- _TASK TO COMPLETE_: Match on the string "more" in the entries below and return every matching line.

- _INPUT FOR THIS TASK_:

Lemma mysql_results_have_no_buffers_witness :
  Forall (Forall (fun kv : string * Cell => exists v, snd kv = CellValue v))
         [[("name", CellValue (BString "x")); ("n", CellValue (BNumber 1))]]
  /\ exists text vals,
       _resolveSQL MySQL (mkStmt ["SELECT name, n FROM t"] []) = Returns (text, vals)
       /\ exists raw,
            inr (Rows [[("name", CellBuffer "x"); ("n", CellValue (BNumber 1))]])
            = inr (A := DriverError) (Rows raw)
            /\ Forall2
                 (Forall2
                    (fun inp out : string * Cell =>
                       fst out = fst inp
                       /\ match snd inp with
                          | CellBuffer buffer_text =>
                              snd out = CellValue (BString buffer_text)
                          | CellValue v => snd out = CellValue v
                          end))
                 raw
                 [[("name", CellValue (BString "x")); ("n", CellValue (BNumber 1))]].
Proof.
  apply (@mysql_results_have_no_buffers unit
           (mkMysqlPool
              (Some (fun _ _ s =>
                       (s, inr (Rows [[("name", CellBuffer "x");
                                       ("n", CellValue (BNumber 1))]]))))
              None)
           EmptyString (mkStmt ["SELECT name, n FROM t"] [])
           empty_world
           (mkWorld [] tt [("SELECT name, n FROM t", [])])).
  left. reflexivity.
Defined.

Section Outcomes.
Variable PoolState : Type.

Lemma builderError_has_no_code e : builderError e -> err_code e = None.
Proof. intros [->|[lastf ->]]; reflexivity. Qed.

Lemma thrown_insert (t : DatabaseTable PoolState) row where_ w w' e :
  insert t row where_ w = (w', Throws e) -> builderError e /\ w' = w.
Proof.
  intros H. split.
  - unfold insert in H. eapply thrown_tagged; [apply thrown_queryExec|eauto].
  - pose proof (oneRoundTrip_tagged (@queryExec PoolState) (db t) insert_strings
                  (insert_values t row where_) w
                  (@oneRoundTrip_queryExec PoolState)) as (_ & _ & H3).
    fold (insert t row where_ w) in H3. rewrite H in H3. now apply (H3 e).
Qed.

Lemma resolve_throws_TypeError t query e :
  _resolveSQL t query = Throws e -> e = TypeError.
Proof.
  unfold _resolveSQL. destruct (resolve_iter _ _ _); [discriminate|].
  now intros [= <-].
Qed.

Lemma endsWith_app_long (p x s : string) :
  String.length p <= String.length s ->
  endsWith p (x ++ s) = endsWith p s.
Proof.
  intros H. unfold endsWith.
  rewrite string_app_length, chars_app, length_app, !chars_length.
  replace (String.length p <=? String.length x + String.length s)%nat with true
    by (symmetry; apply Nat.leb_le; lia).
  replace (String.length p <=? String.length s)%nat with true
    by (symmetry; now apply Nat.leb_le).
  rewrite skipn_app, chars_length.
  rewrite skipn_all2 by (rewrite chars_length; lia).
  replace (String.length x + String.length s - String.length p - String.length x)
    with (String.length s - String.length p) by lia.
  reflexivity.
Qed.

Lemma lastFragment_appendRaw s this F :
  lastFragment this = Some F ->
  lastFragment (appendRaw s this) = Some (F ++ s)%string.
Proof.
  intros H. destruct (lastFragment_Some _ H) as [l E].
  unfold appendRaw, setLast. destruct this as [fs vs]. cbn [sql values] in *.
  subst fs. rewrite modifyLast_snoc. apply lastFragment_snoc.
Qed.

Lemma lastFragment_after_append value this :
  sql this <> [] -> exists F, lastFragment (fst (append value this)) = Some F.
Proof.
  intros H. destruct (@extends_append value this this (@extends_refl this H))
    as (f & more & extra & Hs & _).
  unfold lastFragment. rewrite Hs.
  destruct (removelast (sql this) ++ f :: more) eqn:E; [|eauto].
  apply app_eq_nil in E as [_ E]. discriminate.
Qed.

End Outcomes.

(** X12.  [tryInsert] passes on what [insert] does, except for the code
    test: a fulfilled [insert] gives the same fulfilled result; an [insert]
    that throws while the statement is built or resolved leaves the
    process state as it was and makes [tryInsert] reject with that very
    error instead of throwing; and on a MySQL connection a rejected
    [insert] is always a rejected [tryInsert] with the same error. *)
Theorem tryInsert_outcomes :
  forall (PoolState : Type) (t : DatabaseTable PoolState) (row : SQLValue)
         (where_ : option SQLStatement) (w w' : World PoolState),
    (forall r, insert t row where_ w = (w', Returns (Fulfilled r)) ->
               tryInsert t row where_ w = (w', Fulfilled r))
    /\ (forall e, insert t row where_ w = (w', Throws e) ->
                  w' = w /\ tryInsert t row where_ w = (w, Rejected e))
    /\ (forall e, db_type (db t) = MySQL ->
                  insert t row where_ w = (w', Returns (Rejected e)) ->
                  tryInsert t row where_ w = (w', Rejected e)).
Proof.
  intros PoolState t row where_ w w'. repeat split.
  - intros r H. unfold tryInsert. now rewrite H.
  - now apply thrown_insert in H.
  - destruct (thrown_insert _ _ _ _ H) as [Hb ->].
    unfold tryInsert. rewrite H. now rewrite (builderError_has_no_code Hb).
  - intros e Hty H. unfold tryInsert. rewrite H.
    assert (Hcode : err_code e = None).
    { unfold insert, tagged in H.
      destruct (SQLStatement_new _ _) as [stmt [|e1]]; [|discriminate].
      unfold queryExec in H. rewrite Hty in H.
      destruct (_resolveSQL MySQL stmt) as [[text vals]|e1]; [|discriminate].
      destruct (db t) as [p pre|p pre]; [|discriminate].
      eapply mysql__query_rejects_without_code; eauto. }
    now rewrite Hcode.
Qed.

Lemma tryInsert_outcomes_witness :
  tryInsert (getTable (fst (MySQLDatabase_new None empty_world)) "users" None)
            (VObject [("a", VArray [VNumber 1; VObject []])]) None empty_world
  = (empty_world,
     Rejected (Error "Objects can only appear in (obj) or after SET; unrecognized: , [obj]"
                     None)).
Proof.
  apply (proj1 (proj2 (@tryInsert_outcomes unit
           (getTable (fst (MySQLDatabase_new None empty_world)) "users" None)
           (VObject [("a", VArray [VNumber 1; VObject []])]) None empty_world empty_world))).
  reflexivity.
Defined.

- _RESULT OF THIS EXERCISE_:
    as (f & more & extra & Hs & _).
  destruct (removelast (sql this) ++ f :: more) eqn:E; [|eauto].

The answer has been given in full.